A TUI spokesperson told The Independent: “We keep a close eye on the forecasts and continue to monitor the situation closely, but we also have a number of contingency plans in place in Lapland to ensure customers can still have the trip they are looking forward to. For example many of the resorts we head to are able to make use of snow cannons as necessary.
“Unfortunately as the temperature isn’t predicted to be cold enough to allow for the completion of the Snow Village in Kittila for the first weekend of the season we have taken the difficult decision to cancel just the 1st and 2nd December day trips to that resort.
“We have directly contacted any affected customers with alternative options. We would like to reassure anyone heading to Kittila for three or four nights at the beginning of December or later, or to anyone due to visit any of our other Lapland resorts over this period or at a later point in the season, that we are confident we’ll be able to offer them the full experience as planned.”
What happens if our trip is cancelled?
You should be offered the choice of a full refund or an alternative departure date; if you opt for the latter, then there may be a price adjustment.
At the moment our trip is going ahead, but we no longer want to go. What rights to we have?
Talk to your travel agent or tour operator, asking what will happen if there is no snow – registering your concern about the forecasts and indicating that you will seek a refund if the holiday cannot be delivered as offered.
If you are booked on a three- or four-day trip with Tui, you could point out the firm says “you’ll have some free time to play in the snow” and that all the activities such as snowmobiling and sleigh rides will be included at some point during your holiday”.
But at the time you booked the trip, you agreed to terms and conditions that provide the operator with a lot of flexibility. Transun says, for example: “All activities are arranged subject to local weather conditions, which are outside of our control.
“If there are insufficient levels of snow or ice for reliant activities to operate upon the day of participation, then our suppliers will move all activities to a position where snow is available, adjust tracks accordingly so a modified activity programme can operate or provide alternative activities that are not reliant on snow and ice.
“Where this happens no refunds will be made.”
I’ve booked a DIY trip using the new easyJet flights. Can I get a refund or claim from my travel insurance?
No. The flights are going ahead regardless, and the accommodation you booked will also be available. The only possible option for a refund that I can see is if you have booked snow-related activities that cannot be carried out.
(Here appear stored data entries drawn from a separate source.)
(* ===== verification/Purchase.v ===== *)
(** * A purchase from end to end

    The paying client of [lsat/client_interceptor.go] as a caller of the proxy:
    its remote calls are answered by the server of [System], between them lnd
    reports the settlement of the invoice, and other clients go on using the
    server.  gRPC, which carries the calls, is third-party: how it hands an
    answer to the client is a parameter with the documented behaviour as its
    law. *)
From S2P Require Import Prelude.
From S2P Require Import GoStrings.
From S2P Require Import GoCodec.
From S2P Require Import GoTime.
From S2P Require Import Caveat.
From S2P Require Import Sha256.
From S2P Require Import Macaroon.
From S2P Require Import Identifier.
From S2P Require Import Http.
From S2P Require Import Header.
From S2P Require Import Token.
From S2P Require Import Challenge.
From S2P Require Import ClientInterceptor.
From S2P Require Import Database.
From S2P Require Import Secrets.
From S2P Require Import Mint.
From S2P Require Import Freebie.
From S2P Require Import Service.
From S2P Require Import Auth.
From S2P Require Import Proxy.
From S2P Require Import Challenger.
From S2P Require Import System.

Module Purchase.
Import System.

(** ** What the rest of the world leaves alone

    Requests of other clients and updates about other invoices disturb neither
    a secret, nor the settlement of a hash, nor its cached state, nor the
    configuration of a service. *)
Section Others.
Context `{L402Lib} `{!L402Laws} {S C L : Type} `{!SecretStore S} `{!SecretStoreLaws S} `{!Challenger C}
        `{!ServiceLimiter L}.
Variable e : Service.env.
Variable locals : list (request -> bool).
Variables (ch : nat -> C) (lim : L) (rand : nat -> outcome (list byte)).
Implicit Types (s : sys S).

Abbreviation serve := (System.serve e locals ch lim rand).
Abbreviation reach := (System.reach e locals ch lim rand).

Lemma fresh_minter {K} `{!InvoiceChecker K} (l : LsatAuth.LsatAuthenticator (mint_state S C L) K)
    r n rc pc :
  LsatAuth.minter (LsatAuth.FreshChallengeHeader l r n rc pc).1.1 =
    (mint_MintL402 (LsatAuth.minter l)
       [{| LsatService.Name := n; LsatService.Tier := LsatService.BaseTier;
           LsatService.RecipientLud16 := rc; LsatService.Price := pc |}]).1.
Proof.
  unfold LsatAuth.FreshChallengeHeader.
  destruct (mint_MintL402 _ _) as [m [[mac inv]| |]]; [|done..]. by destruct (mac_MarshalBinary mac).
Qed.

(** What a step may change. *)
Record calm s s' : Prop := {
  calm_secrets : Mint.undisturbed (Mint.never (ch (sDraws s))) (sSecrets s) (sSecrets s');
  calm_services : Forall2 Proxy.similar (sServices s) (sServices s');
  calm_draws : (sDraws s <= sDraws s')%nat
}.

Lemma serve_calm now w r s : calm s (serve now w r s).1 /\ sCache (serve now w r s).1 = sCache s.
Proof.
  unfold System.serve.
  pose proof (Proxy.ServeHTTP_similar e (proxy_of locals ch lim rand now s) w r) as Hsim.
  pose proof (Proxy.ServeHTTP_authenticator e (proxy_of locals ch lim rand now s) w r) as Ha.
  destruct (Proxy.ServeHTTP e (proxy_of locals ch lim rand now s) w r) as [p' a].
  cbn [fst] in *.
  assert (Hm : Mint.undisturbed (Mint.never (ch (sDraws s))) (sSecrets s)
                 (ms_secrets (LsatAuth.minter (Proxy.authenticator p'))) /\
               (sDraws s <= ms_draws (LsatAuth.minter (Proxy.authenticator p')))%nat).
  2: { destruct Hm as [H1 H2]. split; [split; [exact H1|exact Hsim|exact H2]|done]. }
  destruct Ha as [->|(r' & n & rc & pc & ->)]; [split; [apply Mint.undisturbed_refl|done]|].
  cbn [FreshChallengeHeader LsatAuth.lsat_authenticator]. rewrite fresh_minter.
  cbn [mint_MintL402 mint_minter].
  pose proof (Mint.MintL402_undisturbed (ch (sDraws s)) lim (rand (sDraws s)) (sSecrets s)) as Hu.
  cbn [proxy_of auth_of Proxy.authenticator LsatAuth.minter ms_challenger ms_limiter ms_rand ms_draws ms_secrets].
  match goal with |- context [Mint.MintL402 _ _ _ _ ?l] => specialize (Hu l) end.
  destruct (Mint.MintL402 _ _ _ _ _). cbn [fst ms_secrets ms_draws]. auto.
Qed.
(** Every step but a round of the stream makes the weight smaller, and a round
    keeps it. *)
Definition pcWeight (p : pc) : nat :=
  match p with
  | Starting _ => 8 | Selecting => 7 | Joining _ => 5 | Stopping _ => 4 | Waiting => 2 | Exited => 0
  end.
Definition readWeight (q : bool) (r : option reading) : nat :=
  match r with
  | Some Receiving => 4 | Some Checking => if q then 3 else 4
  | Some Signalling => 2 | _ => 0
  end.
Definition serveWeight (v : option serving) : nat :=
  match v with Some Listening => 2 | Some Offering => 1 | _ => 0 end.

Definition weight (s : t) : nat :=
  10 * length (todo (main s)) + pcWeight (main s) + readWeight (challengerQuit s) (reader s) +
  serveWeight (https s) + serveWeight (tor s) + sum_list_with checkWeight (checks s).

Lemma readWeight_le q r : (readWeight q r <= 4)%nat.
Proof. by destruct r as [[]|], q; cbn; lia. Qed.

Lemma readWeight_quit q q' r : (q = true -> q' = true) -> (readWeight q' r <= readWeight q r)%nat.
Proof. destruct r as [[]|], q, q'; cbn; try lia; intros H; by specialize (H eq_refl). Qed.

Lemma challengerQuit_does ev p s : challengerQuit s = true -> challengerQuit (does ev p s) = true.
Proof.
  unfold challengerQuit. rewrite !bool_decide_eq_true. cbn [did does]. set_solver.
Qed.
Is this a good time to explore Lapland?
Yes, with no impediments to travelling around, the landscapes of the Sami people are wide open. And Arktikum, the science and culture centre in Rovaniemi, remains a fascinating attraction.
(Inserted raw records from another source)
(** C7. The exit on which the handle stays open: when the reader selected for
    a non-[.mjs] input throws, [readFile] ends in that exception with the
    world as it was right after [open], the input handle still among the open
    handles.  Only the successful read and the unsupported-type branch reach a
    [close]. *)
Theorem readFile_reader_exception_leaks_handle (filename : string)
    (params : list Param) (w : World) (content : list Byte.byte) reader (e : Error) :
  endsWith (toLowerCase filename) ".mjs" = false →
  hostFault (SysOpen filename FlagR) (record (EvConsole (LogReading filename)) w) = None →
  files w !! filename = Some content →
  selectedReader filename (nextFd w) = Some reader →
  reader (openedForRead filename w) = Throw e →
  readFile filename params w = (openedForRead filename w, Throw e)
  ∧ handles (openedForRead filename w) !! nextFd w = Some (filename, FlagR).
Proof.
  intros Hmjs Hopen Hfile Hsel Hthrow. rewrite readFile_run. cbv zeta.
  rewrite Hmjs, Hopen, Hfile, Hsel, Hthrow. split; [done|].
  apply lookup_insert_eq.
Qed.

End Reader.

Example readFile_success_closes :
  let run := @readFile quietHost goodCodecs "/in/a.ply" [] sampleWorld in
  run.2 = Return splatFile ∧ handles run.1 = ∅.
Proof. split; vm_compute; reflexivity. Qed.

Example readFile_unsupported_type_closes :
  let run := @readFile quietHost goodCodecs "/out/b.xyz" []
               (mkWorld (<["/out/b.xyz" := payload]> ∅) ∅ 3 []) in
  run.2 = Throw (UnsupportedInput "/out/b.xyz") ∧ handles run.1 = ∅.
Proof. split; vm_compute; reflexivity. Qed.

Lemma readFile_reader_exception_leaks_handle_witness :
  let run := @readFile quietHost brokenPlyCodecs "/in/a.ply" [] sampleWorld in
  run.2 = Throw (CodecError "bad ply header")
  ∧ handles run.1 !! nextFd sampleWorld = Some ("/in/a.ply", FlagR)
  ∧ trace run.1 = [EvConsole (LogReading "/in/a.ply"); EvOpen "/in/a.ply" FlagR true].
Proof.
  destruct (@readFile_reader_exception_leaks_handle quietHost brokenPlyCodecs
              "/in/a.ply" [] sampleWorld payload _ (CodecError "bad ply header")
              eq_refl eq_refl eq_refl eq_refl eq_refl) as [Hrun Hopen].
  cbv zeta. rewrite Hrun. split; [reflexivity|]. split; [exact Hopen|reflexivity].
Defined.

(** ** The orchestrator *)

Section Orchestrator.
Context `{Host} `{Codecs}.

(** The [try] block has one normal exit, the [return { isOk: true }]. *)
Lemma tryBlock_Return (filename outputFilename : string) (w w' : World)
    (res : ConvertResult) :
  tryBlock filename outputFilename w = (w', Return res) → res = mkResult true None.
Proof.
  unfold tryBlock. rewrite io_bind_run.
  destruct (readInput filename w) as [wa [inputFile|e]]; [|done].
  rewrite io_bind_run. unfold liftO.
  match goal with
  | |- match ?o with Return _ => _ | Throw _ => _ end = _ → _ =>
      destruct o as [table|e]
  end; [|done].
  destruct (numRows table =? 0); [done|].
  rewrite io_bind_run. unfold console. rewrite io_bind_run.
  destruct (writeFile _ _ _ _) as [wb [[]|e]]; [|done].
  by intros [= _ <-].
Qed.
You will certainly get a bargain on flights. Going out from Gatwick to Rovaniemi this coming Sunday, 25 November, and flying back three days later, easyJet is charging just £60 return per person for a family of four.
The Visit Finland spokesperson said: “Visitors travelling to Northern Finland now will nonetheless be able to explore Finland’s beautiful landscapes with an array of different activities, well as searching for the Aurora Borealis.
“We have no doubt the snow is on its way and look forward to welcoming visitors from around the world as usual throughout the winter season.”